CLAIMS 1. A method for encoding scene-based audio, comprising: determining, by an encoder, a spatial direction of a dominant sound component in a frame of an input audio signal; determining, by the encoder, rotation parameters based on the determined spatial direction and a direction preference of a coding scheme to be used to encode the input audio signal; rotating sound components of the frame of the input audio signal based on the rotation parameters such that, after being rotated, the dominant sound component has a spatial direction that aligns with the direction preference of the coding scheme; and encoding the rotated sound components of the frame of the input audio signal using the coding scheme in connection with an indication of the rotation parameters or an indication of the spatial direction of the dominant sound component.
2. The method of claim 1, wherein rotating the sound components comprises: determining a first rotation amount and optionally a second rotation amount for the sound components based on the spatial direction of the dominant sound component and the direction preference of the coding scheme; and rotating the sound components around a first axis by the first rotation amount and optionally around a second axis by said optional second rotation amount such that the sound components, after rotation, are aligned with a third axis corresponding to the direction preference of the coding scheme.
3. The method of claim 2, wherein the first rotation amount is an azimuthal rotation amount and the optional second rotation amount is an elevational rotation amount.
4. The method of any one of claims 2 or 3, wherein the first axis or the second axis is perpendicular to a vector associated with the dominant sound component.
5. The method of any one of claims 2-4, wherein the first axis or the second axis perpendicular to the third axis.
6. The method of any one of claims 1-5, further comprising determining whether to determine the rotation parameters based at least in part on a determination of a strength of the spatial direction of the dominant sound component, wherein determining the rotation parameters is responsive to determining that the strength of the spatial direction of the dominant sound component exceeds a predetermined threshold.

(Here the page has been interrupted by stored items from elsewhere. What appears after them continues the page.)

(** What SELECT binds its clauses over. *)
Lemma BindSelect_source stmt p :
  BindSelect catalog tx stmt = Ok p ->
  exists types ctx src w, ctx_ok types ctx /\ source src = true /\ bind_where ctx (sel_where stmt) src = Ok w /\
    bind_rest stmt ctx w = Ok p /\
    (equi_joins src = true -> source_ok src /\ forall es, Forall (resolved (length types)) es -> resolves src es).
Proof.
  intros Hb. unfold BindSelect in Hb. destruct (joins stmt) as [|j js] eqn:Ej.
  - destruct (String.eqb (from_table stmt) ""); [done|]. apply bind_Ok_inv in Hb as (table & Ht & Hb).
    apply bind_Ok_inv in Hb as (ctx & Hc & Hb). apply bind_Ok_inv in Hb as (w & Hw & Hb).
    apply find_table_Ok in Ht as [i Ht].
    exists (ColumnTypes table), ctx, (full_get (or_default (from_schema stmt)) (from_table stmt) table (partition_info table)), w.
    split_and!; [|done|exact Hw|done|].
    + eapply AddTable_ok; [apply ctx_ok_empty| |exact Hc]. done.
    + intros _. pose proof (full_get_ok _ _ _ _ (partition_info table) Ht) as Hs. split; [done|]. apply Hs.
  - clear Ej. unfold BindSelectWithJoin in Hb. apply bind_Ok_inv in Hb as (left & Hl & Hb). apply bind_Ok_inv in Hb as (rights & Hr & Hb).
    apply bind_Ok_inv in Hb as (ctx & Hc & Hb). apply bind_Ok_inv in Hb as (cur & Hj & Hb). apply bind_Ok_inv in Hb as (w & Hw & Hb).
    apply find_table_Ok in Hl as [i Hl].
    assert (chain_inv cur) as (_ & Hsrc & Hinv).
    { eapply join_chain_inv; [| |exact Hj].
      - split; [symmetry; apply length_ColumnTypes|]. split; [done|]. intros _. by eapply full_get_ok.
      - apply mapM_r_inv in Hr. clear -Hr. induction Hr as [|jc rt js rts Ht Hr IH]; [constructor|]. cbn [zip_with]. constructor; [|done].
        simpl. by eapply find_table_Ok. }
    exists (ColumnTypes left ++ concat (map (fun j => ColumnTypes j.2) (zip (joins stmt) rights))), ctx, cur.1, w.
    split_and!; [by apply join_context_ok in Hc|done|done|done|]. intros He. split; [by apply Hinv|]. intros es Hes.
    apply Hinv; [done|]. by rewrite (join_chain_types _ _ _ _ Hj).
Qed.
(* ===== verification/BinderStatements.v ===== *)
(** * Statements that the binder checks

    What the binder guarantees about CREATE TABLE (the partition metadata that
    routing and pruning rely on), INSERT (the batch of literals) and UPDATE (the
    columns that are scanned), and the statements it gets wrong. *)

From Stdlib Require Import ZArith String.
From stdpp Require Import base gmap strings list fin_maps sorting.
From S2P Require Import Prelude Types Double Expr PartitionInfo Operators Transaction Schema LogicalPlan PhysicalPlanner Optimizer Catalog Ast Binder.

(** ** CREATE TABLE *)

(** A bound whose literal has the representation of the key column. *)
Definition bound_fits (t : TypeId) (e : Expr) : bool :=
  match e, t with
  | IntegerLitExpr _, (INT8 | INT16 | INT32 | INT64) => true
  | FloatLitExpr _, (FLOAT32 | FLOAT64) => true
  | StringLitExpr _, _ => true
  | _, _ => false
  end.

Definition tuple_fits (cols : list ColumnDefinition) (idxs : list Z) (es : list Expr) : bool :=
  forallb (fun '(k, e) => match idx ← idxs !! k; cols !! Z.to_nat idx with Some c => bound_fits (cd_type c) e | None => false end)
    (imap pair (take (length idxs) es)).

Lemma ExprToValue_wf cols idxs err k e v :
  (match idx ← idxs !! k; cols !! Z.to_nat idx with Some c => bound_fits (cd_type c) e | None => false end) = true ->
  ExprToValue cols idxs err k e = Ok v -> Value_wf v.
Proof.
  unfold ExprToValue. destruct (idx ← idxs !! k; cols !! Z.to_nat idx) as [c|]; [|done]. cbn [of_option mbind result_bind].
  destruct e; cbn [bound_fits]; try done; intros Hf [= <-]; unfold Value_wf; cbn; by destruct (cd_type c).
Qed.

Lemma bound_tuple_wf cols idxs err es vs :
  tuple_fits cols idxs es = true -> bound_tuple cols idxs err es = Ok vs -> Forall Value_wf vs /\ length vs = Nat.min (length idxs) (length es).
Proof.
  unfold bound_tuple, tuple_fits. intros Hf Hb. apply each_inv in Hb.
  split.
  - induction Hb as [|[k e] v l vs He Hb IH]; [constructor|]. cbn [forallb] in Hf. apply andb_true_iff in Hf as [Hk Hf].
    constructor; [by eapply ExprToValue_wf|by apply IH].
  - apply Forall2_length in Hb. rewrite length_imap, length_take in Hb. lia.
Qed.

(** Strictly increasing tuples, as [LexLess] compares them. *)
Fixpoint increasing (bounds : list (list Value)) : Prop :=
  match bounds with
  | a :: (b :: _) as rest => LexLess a b = Ok true /\ increasing rest
  | _ => True
  end.

Lemma check_bounds_increasing bounds : check_bounds bounds = Ok tt -> increasing bounds.
Proof.
  induction bounds as [|a [|b rest] IH]; try done. cbn [check_bounds]. intros Hc. apply bind_Ok_inv in Hc as ([] & Hl & Hc); [|done].
  split; [done|]. by apply IH.
Qed.

Lemma partition_column_spec cols idxs names :
  mapM_r (partition_column cols) names = Ok idxs ->
  Forall2 (fun name idx => exists c, cols !! Z.to_nat idx = Some c /\ cd_name c = name) names idxs.
Proof.
  intros H. apply mapM_r_inv in H. eapply Forall2_impl; [exact H|]. intros name idx Hp. unfold partition_column in Hp.
  destruct (list_find _ cols) as [[i c]|] eqn:E; [|done]. injection Hp as <-. apply list_find_Some in E as (Hi & Hn & _).
  exists c. by rewrite Nat2Z.id.
Qed.

Lemma check_columns_spec cols seen seen' :
  foldM check_column seen cols = Ok seen' ->
  NoDup (def_name <$> cols) /\ Forall (fun c => def_type c <> INVALID) cols /\ Forall (fun c => def_name c ∉ seen) cols.
Proof.
  revert seen. induction cols as [|c cols IH]; intros seen Hf; cbn [foldM] in Hf; [by repeat constructor|].
  apply bind_Ok_inv in Hf as (s1 & H1 & Hf). unfold check_column in H1.
  destruct (bool_decide_reflect (def_name c ∈ seen)) as [|Hn]; [done|].
  destruct (bool_decide_reflect (def_type c = INVALID)) as [|Ht]; [done|]. injection H1 as <-.
  destruct (IH _ Hf) as (Hnd & Hty & Hns). split_and!.
  - rewrite fmap_cons. apply NoDup_cons. split; [|done]. intros Hin. apply list_elem_of_fmap in Hin as (c' & He & Hin).
    apply (proj1 (Forall_forall _ _) Hns) in Hin. set_solver.
  - by constructor.
  - constructor; [done|]. eapply Forall_impl; [exact Hns|]. set_solver.
Qed.

(** What CREATE TABLE promises of its columns and partitions. *)
Record create_ok (cols : list ColumnDefinition) (pi : PartitionInfo) : Prop := {
  co_names : NoDup (cd_name <$> cols);
  co_types : Forall (fun c => cd_type c <> INVALID) cols;
  co_keys : Forall2 (fun name idx => exists c, cols !! Z.to_nat idx = Some c /\ cd_name c = name) (partition_cols pi) (partition_col_idxs pi);
  co_wf : IsPartitioned pi = true -> pi_wf pi;
  co_range : ptype pi = PT_RANGE -> exists bounds, defs pi = ((fun b => mkDef b []) <$> bounds) ++ [mkDef [] []] /\ increasing bounds;
}.

(** The number of partitions is a [uint32_t], tuples are not empty and their
    literals are of the types of the key columns. *)
Definition partition_clause_ok (stmt : CreateTableStatement) (pi : PartitionInfo) : Prop :=
  let cols := map col_definition (ct_columns stmt) in
  (num_partitions pi < 2 ^ 32)%Z /\
  Forall (fun es => tuple_fits cols (partition_col_idxs pi) es = true) (range_bounds stmt) /\
  Forall (Forall (fun es => es <> [] /\ tuple_fits cols (partition_col_idxs pi) es = true)) (ct_list_values stmt).

Lemma mapM_r_length {A B} (f : A -> result B) l k : mapM_r f l = Ok k -> length k = length l.
Proof. intros H. apply mapM_r_inv, Forall2_length in H. done. Qed.

Lemma range_defs_wf cols idxs ess bounds :
  Forall (fun es => tuple_fits cols idxs es = true) ess -> mapM_r (bound_tuple cols idxs bound_err) ess = Ok bounds ->
  defs_wf (((fun b => mkDef b []) <$> bounds) ++ [mkDef [] []]) /\
  Forall (fun d => [] ∉ list_values d) (((fun b => mkDef b []) <$> bounds) ++ [mkDef [] []]).
Proof.
  intros Hf Hb. apply mapM_r_inv in Hb. induction Hb as [|es vs ess vss He Hb IH].
  - split; repeat constructor. by intros ?%elem_of_nil.
  - apply Forall_cons in Hf as [Hes Hf]. destruct (IH Hf) as [Hw Ht]. destruct (bound_tuple_wf _ _ _ _ _ Hes He) as [Hv _].
    split; constructor; try done; cbn; [by rewrite app_nil_r|by intros ?%elem_of_nil].
Qed.

Lemma list_part_wf cols idxs ess tuples :
  idxs <> [] -> Forall (fun es => es <> [] /\ tuple_fits cols idxs es = true) ess -> mapM_r (bound_tuple cols idxs bound_err) ess = Ok tuples ->
  Forall Value_wf (concat tuples) /\ [] ∉ tuples.
Proof.
  intros Hne Hf Hb. apply mapM_r_inv in Hb. induction Hb as [|es vs ess vss He Hb IH].
  - split; [constructor|by intros ?%elem_of_nil].
  - apply Forall_cons in Hf as [[Hes Hfit] Hf]. destruct (IH Hf) as [Hw Ht]. destruct (bound_tuple_wf _ _ _ _ _ Hfit He) as [Hv Hl].
    split; [by apply Forall_app|]. apply not_elem_of_cons. split; [|done]. intros <-. destruct idxs, es; try done; simpl in Hl; lia.
Qed.

Lemma list_defs_wf cols idxs lists parts :
  idxs <> [] -> Forall (Forall (fun es => es <> [] /\ tuple_fits cols idxs es = true)) lists ->
  mapM_r (mapM_r (bound_tuple cols idxs bound_err)) lists = Ok parts ->
  defs_wf (mkDef [] <$> parts) /\ Forall (fun d => [] ∉ list_values d) (mkDef [] <$> parts).
Proof.
  intros Hne Hf Hb. apply mapM_r_inv in Hb. induction Hb as [|ess ts lists parts He Hb IH]; [by split; constructor|].
  apply Forall_cons in Hf as [Hes Hf]. destruct (IH Hf) as [Hw Ht]. destruct (list_part_wf _ _ _ _ Hne Hes He) as [Hv Hn].
  by split; constructor.
Qed.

7. The method of any one of claims 1-6, further comprising: determining, for a second frame, a spatial direction of a dominant sound component in the second frame of the input audio signal; determining that a strength of the spatial direction of the dominant sound component in the second frame is below a predetermined threshold; and responsive to determining that the strength of the spatial direction of the dominant sound component in the second frame is below a predetermined threshold, determining that rotation parameters for the second frame are not to be determined.
8. The method of claim 7, wherein the rotation parameters for the second frame are set to the rotation parameters for a preceding frame.
9. The method of claim 7, wherein the sound components of the second frame are not rotated.
10. The method of any one of claims 1-9, wherein determining the rotation parameters comprises: smoothing at least one of: the determined spatial direction of the frame with a determined spatial direction of a previous frame or the determined rotation parameters of the frame with determined rotation parameters of the previous frame.
11. The method of claim 10, wherein the smoothing comprises utilizing an autoregressive filter.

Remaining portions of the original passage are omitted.